§ **Exercise prompt**
Beneath this line are the data; copy exactly the part of them that opens with the line containing "err => mret (inl err)" and closes with the line containing "End client.", and only that part.

Top of Data supplied

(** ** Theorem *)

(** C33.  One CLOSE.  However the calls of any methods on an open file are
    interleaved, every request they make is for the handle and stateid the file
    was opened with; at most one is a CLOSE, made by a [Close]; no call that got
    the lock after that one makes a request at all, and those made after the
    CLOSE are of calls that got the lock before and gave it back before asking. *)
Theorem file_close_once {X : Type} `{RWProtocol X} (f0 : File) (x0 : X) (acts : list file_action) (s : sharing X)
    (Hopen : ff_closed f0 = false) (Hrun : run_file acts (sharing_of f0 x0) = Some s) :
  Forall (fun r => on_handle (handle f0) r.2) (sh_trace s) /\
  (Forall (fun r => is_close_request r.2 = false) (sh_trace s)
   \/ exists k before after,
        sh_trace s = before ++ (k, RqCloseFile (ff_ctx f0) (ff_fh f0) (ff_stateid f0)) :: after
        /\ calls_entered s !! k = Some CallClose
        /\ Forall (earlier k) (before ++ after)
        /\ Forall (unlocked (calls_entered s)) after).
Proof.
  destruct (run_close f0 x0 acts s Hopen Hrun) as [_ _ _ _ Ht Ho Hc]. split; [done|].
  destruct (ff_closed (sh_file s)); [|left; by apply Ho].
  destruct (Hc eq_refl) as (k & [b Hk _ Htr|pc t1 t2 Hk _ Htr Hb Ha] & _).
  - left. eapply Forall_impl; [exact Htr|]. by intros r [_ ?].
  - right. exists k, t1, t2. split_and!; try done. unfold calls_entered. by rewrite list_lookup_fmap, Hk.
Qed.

Bottom of Data supplied
Top of Data supplied

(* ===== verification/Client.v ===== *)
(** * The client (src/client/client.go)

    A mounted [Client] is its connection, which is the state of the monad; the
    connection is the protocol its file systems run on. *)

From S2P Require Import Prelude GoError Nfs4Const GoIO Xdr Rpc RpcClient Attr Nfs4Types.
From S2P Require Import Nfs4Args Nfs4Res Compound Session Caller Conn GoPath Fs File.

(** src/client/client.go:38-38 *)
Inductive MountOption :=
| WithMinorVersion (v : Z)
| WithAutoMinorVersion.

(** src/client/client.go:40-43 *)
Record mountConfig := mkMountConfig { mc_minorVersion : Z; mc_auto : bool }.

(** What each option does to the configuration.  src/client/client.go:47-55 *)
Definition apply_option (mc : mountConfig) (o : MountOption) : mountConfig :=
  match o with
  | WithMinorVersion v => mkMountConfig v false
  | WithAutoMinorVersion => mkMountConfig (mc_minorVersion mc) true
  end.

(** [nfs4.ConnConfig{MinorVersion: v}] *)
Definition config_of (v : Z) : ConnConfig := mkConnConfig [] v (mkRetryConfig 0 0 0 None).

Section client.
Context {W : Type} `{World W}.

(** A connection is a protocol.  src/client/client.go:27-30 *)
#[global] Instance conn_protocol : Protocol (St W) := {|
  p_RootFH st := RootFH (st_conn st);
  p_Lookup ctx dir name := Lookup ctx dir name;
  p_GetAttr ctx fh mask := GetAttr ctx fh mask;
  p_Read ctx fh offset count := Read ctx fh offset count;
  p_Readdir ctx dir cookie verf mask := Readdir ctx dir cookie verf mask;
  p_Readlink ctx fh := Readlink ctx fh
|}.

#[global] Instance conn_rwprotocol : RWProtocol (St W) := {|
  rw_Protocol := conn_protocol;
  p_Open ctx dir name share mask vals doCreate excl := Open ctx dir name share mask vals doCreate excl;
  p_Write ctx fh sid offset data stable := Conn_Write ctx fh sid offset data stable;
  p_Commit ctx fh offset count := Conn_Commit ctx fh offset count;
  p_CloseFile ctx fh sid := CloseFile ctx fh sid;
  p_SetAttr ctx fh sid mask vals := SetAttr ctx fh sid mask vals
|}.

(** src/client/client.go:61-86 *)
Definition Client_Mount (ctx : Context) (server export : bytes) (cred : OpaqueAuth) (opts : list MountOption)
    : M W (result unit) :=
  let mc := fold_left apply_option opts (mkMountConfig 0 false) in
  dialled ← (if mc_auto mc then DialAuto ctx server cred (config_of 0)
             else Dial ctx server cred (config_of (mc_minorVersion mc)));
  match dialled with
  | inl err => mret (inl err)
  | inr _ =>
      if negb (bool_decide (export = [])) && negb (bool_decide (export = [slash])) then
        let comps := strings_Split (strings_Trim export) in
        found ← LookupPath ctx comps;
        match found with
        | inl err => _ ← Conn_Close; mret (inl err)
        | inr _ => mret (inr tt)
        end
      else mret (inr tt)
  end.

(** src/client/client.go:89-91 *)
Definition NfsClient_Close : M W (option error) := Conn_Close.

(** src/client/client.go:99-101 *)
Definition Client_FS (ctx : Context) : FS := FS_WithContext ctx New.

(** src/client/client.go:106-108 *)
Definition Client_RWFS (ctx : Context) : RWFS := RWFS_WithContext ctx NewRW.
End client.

Bottom of Data supplied

§ **Solved exercise**
  | inl err => mret (inl err)
  | inr _ =>
      if negb (bool_decide (export = [])) && negb (bool_decide (export = [slash])) then
        let comps := strings_Split (strings_Trim export) in
        found ← LookupPath ctx comps;
        match found with
        | inl err => _ ← Conn_Close; mret (inl err)
        | inr _ => mret (inr tt)
        end
      else mret (inr tt)
  end.

(** src/client/client.go:89-91 *)
Definition NfsClient_Close : M W (option error) := Conn_Close.

(** src/client/client.go:99-101 *)
Definition Client_FS (ctx : Context) : FS := FS_WithContext ctx New.

(** src/client/client.go:106-108 *)
Definition Client_RWFS (ctx : Context) : RWFS := RWFS_WithContext ctx NewRW.
End client.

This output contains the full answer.